Explaining my reasoning -- in the current implementation, you can indeed just
scale K in order to increase recall. But many other ANN algorithms have
recall-tuning parameters that can't be controlled through K. Some examples:
* ScaNN (the current leader in ann-benchmarks) is based on a quantization
technique, where vectors are grouped into clusters or 'leaves'. There is a
search-time parameter to control the number of leaves that are considered as
candidates. This is a totally separate concept from K -- these candidates are
never fully ranked against each other, to avoid unnecessary distance
computations.
* Multi-probe LSH (which I think is implemented in the elastiknn plugin?) has a
number of probes 'T' defining the extra number of hash buckets to check per
query. This is also separate from K, it increases the initial candidate set but
not all of these vectors will be ranked and returned.
In other places we've worked hard to keep the API general enough to support
other implementations, and I see keeping this parameter as part of that effort.
Not as important an example, but the HNSW algorithm also treats K as separate
from its recall factor 'ef'. In the current-setup, we're able to align the API
to the algorithm description in the paper and its reference implementations,
which I think is easier to understand for users.

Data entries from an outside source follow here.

(** X3.  An assignment through the proxy over [h] makes at most three
    calls, each an attribute query, an item-set or an attribute-set on [h]
    itself: nothing is wrapped on the way, and no back reference is
    written. *)
Theorem set_only_assigns (h : handle) (name : propname) (v : value) (s : state)
    r s' t :
  trap_set (VHandle h) name v s = (r, s', t) ->
  (length t <= 3)%nat /\ forallb (assigns h) t = true /\ marks s' = marks s.
Proof.
  intros H. destruct (bounded_trap_set h name v _ _ _ _ H) as [Hl Hp].
  split; [exact Hl | split; [exact Hp|]].
  revert H. generalize s r s' t. change (keeps_marks (trap_set (VHandle h) name v)).
  unfold trap_set, set_item_fallback.
  destruct name as [str|y]; [destruct (is_index str)|]; keeps_steps.
  - destruct x; keeps_steps. destruct (Z.eqb x (-1)); keeps_steps.
  - destruct (Z.eqb x (-1)); keeps_steps.
Qed.

(** ** The back reference *)

Lemma keeps_getTypeInfo T : keeps_marks (getTypeInfo T).
Proof. unfold getTypeInfo. keeps_steps. Qed.

(** X4.  The only back reference [wrap] ever writes is the proxy it
    answers, on the handle that proxy stands for.  A run that throws, or
    that answers its input, null or a primitive, writes none. *)
Theorem wrap_marks_its_answer (T : value) (s : state) r s' t :
  wrap T s = (r, s', t) ->
  marks s' = marks s
  \/ exists h src,
       T = VHandle h /\ r = Ok (VProxy T src)
       /\ marks s' = <[h := VProxy T src]> (marks s).
Proof.
  intros H. unfold wrap in H.
  destruct (is_nullish T); [left; now inversion H|].
  unfold bind at 1 in H.
  destruct (getTypeInfo T s) as [[[ty|e] s1] t1] eqn:E1;
    pose proof (keeps_getTypeInfo T _ _ _ _ E1) as K1;
    [|left; inversion H; subst; exact K1].
  destruct (_ && _); [left; inversion H; subst; exact K1|].
  destruct (existsb _ _).
  { destruct (method T N_toPrimitive s1) as [[r2 s2] t2] eqn:E2.
    left. inversion H; subst. rewrite <- K1. exact (keeps_method _ _ _ _ _ _ E2). }
  unfold bind at 1 in H.
  destruct (method T N_isCallable s1) as [[[c|e] s2] t2] eqn:E2;
    pose proof (keeps_method _ _ _ _ _ _ E2) as K2;
    [|left; inversion H; subst; congruence].
  unfold bind at 1 in H.
  match type of H with
  | context [match ?m s2 with _ => _ end] =>
      assert (K3 : keeps_marks m)
        by (destruct (slot_function _); keeps_steps);
      destruct (m s2) as [[[src|e] s3] t3] eqn:E3;
      apply K3 in E3
  end; [|left; inversion H; subst; congruence].
  unfold _internalWrap, bind in H. cbv zeta in H.
  destruct (is_object _); cbn in H; [|left; inversion H; subst; congruence].
  destruct T as [| | | | | | |h| | | | | | | | | | | |]; cbn in H;
    try (left; inversion H; subst; congruence).
  right. eexists h, _. inversion H; subst. cbn. repeat split. congruence.
Qed.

> VectorReader.search needs rethought, o.a.l.search integration?
> --
>
> Key: LUCENE-10016
> URL: https://issues.apache.org/jira/browse/LUCENE-10016
> Project: Lucene - Core
> Issue Type: Task
>Reporter: Robert Muir
>Priority: Blocker
> Fix For: 9.0
>
> Time Spent: 10m
> Remaining Estimate: 0h
>
> There's no search integration (e.g. queries) for the current vector values,
> no documentation/examples that I can find.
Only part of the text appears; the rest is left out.